Robin Lewis’ Slow Fade in the Deep Blue Water

Robin Lewis’ Slow Fade in the Deep Blue Water

Robin Lewis’ sweet spirit was born in Northern Colorado. She took a bit of a sojourn to Asheville, N.C., where she found some roots, some pain, and recorded three singles with Patrick Doyle. Doyle is a Los Angeles / Asheville-based producer, composer, and engineer with some premiere projects, including the recording engineer for Jennifer Lopez. Robin met Doyle at a party, and they connected over music, then these three songs blossomed: First, Deep Blue Water, dropped last fall, Slow Fade is out today on all streaming platforms.

Robin explains Deep Blue Water was born from a painful experience, “It is about transformation, healing, and taking the shit that life throws at us to find the gift in it. How will it help you grow and evolve? How will it help you expand as a person? What is the gift in that fucked up situation?” Robin has a sultry, smooth, polished sound. When you hear her voice, it captivates you and draws you in just to get a little more. Robin has an intriguing, unique sound that is both powerful and soft at the same time.

Robin Lewis in Fort Collins. Image by Cynthia Reaves

Robin wrote three very prophetic songs in those Blue Ridge Mountains. The things she was feeling and dealing with internally were very much premonitions of what would happen in the world the following year, the year that just passed. The second single, Slow Fade, is to be released. But this song’s themes are so relatable and relevant to all of humanity. 

Before the pandemic, the song came to Robin about the pressure of life’s constant busyness and the need to slow down. Her thoughts then were, “things are crazy. We gotta slow down. We have to slow down, and people need to take a second to sit in their houses and just be alone and just breathe. The world is moving too fast, like a train off the tracks, and we’re going to hit a brick wall.” Slow Fade was the way she saw it. Like the slow fade at the end of a song. “When you feel your feet on the ground, and you can feel your heart open. It’s this like a grounded, expansive feeling.” And a slow fade we did have.

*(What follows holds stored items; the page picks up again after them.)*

(** ** Replies *)

(** The [response] text the [if]/[elif] chain of lines 89-126 answers a
    method with. *)
Definition response_text (enable_events : bool) (method : json) : string :=
  if py_eq_str method "ping" then "pong"
  else if py_eq_str method "enable_inspection" then
    if enable_events then "inspection_enabled" else "not enabled"
  else if py_eq_str method "disable_inspection" then "inspection_disabled"
  else "not_implemented".

(** A method that neither enables nor disables inspection. *)
Definition leaves_relay_alone (method : json) : bool :=
  negb (py_eq_str method "enable_inspection")
  && negb (py_eq_str method "disable_inspection").

(** The steps of lines 103-115, before the reply, for a runtime whose next
    object is [n] and whose next identifier is [m]. *)
Definition enable_steps (n m : nat) : list effect :=
  [setattr (inspection_enabled_is true);
   threading_Event n;
   setattr (relay_shutdown_is (Some n));
   RELAY_MANAGER_Queue (1 + n);
   setattr (relay_channel_is (Some (1 + n)));
   threading_Thread (2 + n) n (1 + n);
   setattr (relay_thread_is (Some (2 + n)));
   Thread_start (2 + n);
   uuid_uuid4 m;
   setattr (relay_sub_id_is (Some m));
   event_queue_subscribe m (1 + n)].

(** What the session holds while inspecting is what it registered and
    started: the subscription is on the bus with the session's channel, the
    worker is unjoined and was created on the session's stop signal and
    channel. *)
Definition relay_registered (rt : Runtime) : Prop :=
  forall t e q u,
    self rt = mkDashboard true (Some t) (Some e) (Some q) (Some u) ->
    In (u, q) (subscriptions (trace rt))
    /\ In t (live_workers (trace rt))
    /\ In (threading_Thread t e q) (trace rt).

(** ** What one message can do *)

(** The exceptions that leave [on_websocket_message]: a failed [assert], an
    index into a value that is not an object, a missing [method] or [id], or
    what [json.loads] raised when that is not [UnicodeDecodeError]. *)
Definition escapes (json_loads : bytes -> outcome json) (frame : WebsocketFrame)
    (e : exn) : Prop :=
  e = AssertionError \/ e = TypeError \/ e = KeyError "method" \/ e = KeyError "id"
  \/ (decode json_loads frame = Raises e /\ e <> UnicodeDecodeError).

(** How a branch ends: with its reply, or with [KeyError] because the
    message has no [id] to put in it. *)
Definition reply_tail (o : outcome unit) (tail : list effect) (text : string) : Prop :=
  (exists id, o = Returns tt /\ tail = [response id text])
  \/ (o = Raises (KeyError "id") /\ tail = []).

Definition is_log (e : effect) : bool :=
  match e with logger_call _ _ => true | _ => false end.

(** Steps that only log and, at most, reply. *)
Definition quiet (o : outcome unit) (steps : list effect) : Prop :=
  exists logs tail,
    steps = (logs ++ tail)%list
    /\ forallb is_log logs = true
    /\ ((o = Returns tt /\ tail = []) \/ exists text, reply_tail o tail text).

(** ** Routes and plain HTTP requests *)

(** [httpProtocolTypes] *)
Inductive httpProtocolTypes : Type := HTTP | HTTPS | WEBSOCKET.

Fixpoint bytes_eqb (x y : bytes) : bool :=
  match x, y with
  | [], [] => true
  | a :: x', b :: y' => Byte.eqb a b && bytes_eqb x' y'
  | _, _ => false
  end.

(** A bytes literal. *)
Definition b_ (s : string) : bytes := list_byte_of_string s.

(** [routes] (lines 45-58) *)
Definition routes : list (httpProtocolTypes * bytes) :=
  [ (HTTP, b_ "/dashboard");
    (HTTPS, b_ "/dashboard");
    (HTTP, b_ "/dashboard/proxy.html");
    (HTTPS, b_ "/dashboard/proxy.html");
    (HTTP, b_ "/dashboard/");
    (HTTPS, b_ "/dashboard/");
    (WEBSOCKET, b_ "/dashboard") ].

(** [path.endswith('/')] *)
Fixpoint ends_with_sep (path : string) : bool :=
  match path with
  | EmptyString => false
  | String c EmptyString => Ascii.eqb c (Ascii.ascii_of_nat 47)
  | String _ rest => ends_with_sep rest
  end.

(** One turn of the loop of [posixpath.join]. *)
Definition join_step (path b : string) : string :=
  if String.prefix "/" b then b
  else if (String.eqb path "" || ends_with_sep path)%bool then (path ++ b)%string
  else (path ++ "/" ++ b)%string.

(** [os.path.join(a, *p)] on a POSIX host. *)
Definition os_path_join (a : string) (p : list string) : string :=
  fold_left join_step p a.

(** [httpStatusCodes], the one member used. *)
Inductive httpStatusCodes : Type := PERMANENT_REDIRECT.

(** What [handle_request] queues on the client: the result of
    [HttpWebServerPlugin.read_and_build_static_file_response(path)], kept as
    the call it is since it depends on the file system, or of
    [build_http_response(status, reason=..., headers=...)]. *)
Inductive http_response : Type :=
| read_and_build_static_file_response (path : string)
| build_http_response (status : httpStatusCodes) (reason : bytes)
    (headers : list (bytes * bytes)).

(** [headers[name]] *)
Fixpoint header_get (name : bytes) (headers : list (bytes * bytes)) : option bytes :=
  match headers with
  | [] => None
  | (k, v) :: rest => if bytes_eqb k name then Some v else header_get name rest
  end.

(** [handle_request] (lines 60-75), as the responses it queues on the
    client; [path] is [request.path], which may be [None]. *)
Definition handle_request (static_server_dir : string) (path : option bytes)
  : list http_response :=
  match path with
  | Some p =>
      if bytes_eqb p (b_ "/dashboard/") then
        [read_and_build_static_file_response
           (os_path_join static_server_dir ["dashboard"; "proxy.html"])]
      else if (bytes_eqb p (b_ "/dashboard")
               || bytes_eqb p (b_ "/dashboard/proxy.html"))%bool then
        [build_http_response PERMANENT_REDIRECT (b_ "Permanent Redirect")
           [(b_ "Location", b_ "/dashboard/");
            (b_ "Content-Length", b_ "0");
            (b_ "Connection", b_ "close")]]
      else []
  | None => []
  end.

(** * Properties *)

Local Open Scope list_scope.

(** ** Dicts *)

Lemma dict_get_set_same (k : string) (v : json) (d : pydict) :
  dict_get k (dict_set k v d) = Some v.
Proof.
  induction d as [| [k' v'] rest IH]; simpl.
  - now rewrite String.eqb_refl.
  - destruct (String.eqb k' k) eqn:E; simpl.
    + now rewrite String.eqb_refl.
    + now rewrite E.
Qed.

Lemma dict_get_set_other (k k' : string) (v : json) (d : pydict) :
  k <> k' -> dict_get k' (dict_set k v d) = dict_get k' d.
Proof.
  intros Hne. induction d as [| [k0 v0] rest IH]; simpl.
  - apply String.eqb_neq in Hne. now rewrite Hne.
  - destruct (String.eqb k0 k) eqn:E; simpl.
    + apply String.eqb_eq in E; subst k0.
      apply String.eqb_neq in Hne. now rewrite Hne.
    + destruct (String.eqb k0 k'); [reflexivity | exact IH].
Qed.

(** ** Running the handlers *)

Ltac run :=
  unfold on_websocket_message, dispatch, on_websocket_close, shutdown_relay, reply, after;
  repeat progress
    (cbn [bind subscript assert_present write negb fst snd
          self objects uuids trace
          inspection_enabled relay_thread relay_shutdown relay_channel relay_sub_id];
     unfold get_self, assign, emit, new_object, new_uuid, ret, raise).

Ltac run_in H :=
  unfold on_websocket_message, dispatch, on_websocket_close, shutdown_relay, reply, after in H;
  repeat progress
    (cbn [bind subscript assert_present write negb fst snd
          self objects uuids trace
          inspection_enabled relay_thread relay_shutdown relay_channel relay_sub_id] in H;
     unfold get_self, assign, emit, new_object, new_uuid, ret, raise in H).

Ltac tidy := repeat rewrite <- app_assoc; cbn [app].

Lemma shutdown_relay_idle (rt : Runtime) :
  inspection_enabled (self rt) = false -> shutdown_relay rt = (Returns tt, rt).
Proof. intros H. run. now rewrite H. Qed.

Robin Lewis in Fort Collins. Image by Cynthia Reaves

Robin is also a visual artist with a degree from Colorado State University in graphic design. Robin divided her energy across design, metalsmithing, and oil painting, until one day she committed wholly to making music and devoted her energy entirely to her career in the music industry.

After that shift of perspective and a battle with a terrible relationship, she moved back to Colorado. “Getting out of this toxic relationship, I just found like a deeper sense of strength and a deeper sense of purpose and mission. It’s almost like if you walk through hell, then nothing scares you,” Robin says. “When something shifts in you, the universe shifts around you. It was very much like that, such a big shift in me. And then my entire world just started shifting and all these opportunities and people showing up,” Robin says. “It was like went from being one of the hardest times in my life to one of the best times in my life, in a drastic matter of what felt like days though, it was months.”

Robin is very spiritual and weaves that into her songwriting. She says her favorites songs are the ones that come to her like lightning. Robin tries to get down as much as she can at the moment the inspiration comes. During the pandemic, she has sat with herself, inspired or not, every day. She says you just have to keep showing up for it. “[Inspiration] comes to me in all different ways, but it usually starts with the voice and poetry.”

After Robin releases her three singles, she plans to re-release her freshman album, Earth and Sky, from 2017. It was her first album, but she has a new vision for it.  Robin wants to form a full band and go beyond solo-singer-songwriter. 

“I wanted things to slow down, and I was feeling a need for it. I was feeling a need to take a break from playing gigs. And I would never say that I’m happy that we’re in a pandemic by any means. And there’s a lot that’s really hard, but I’ve been fairly productive and creative throughout it.”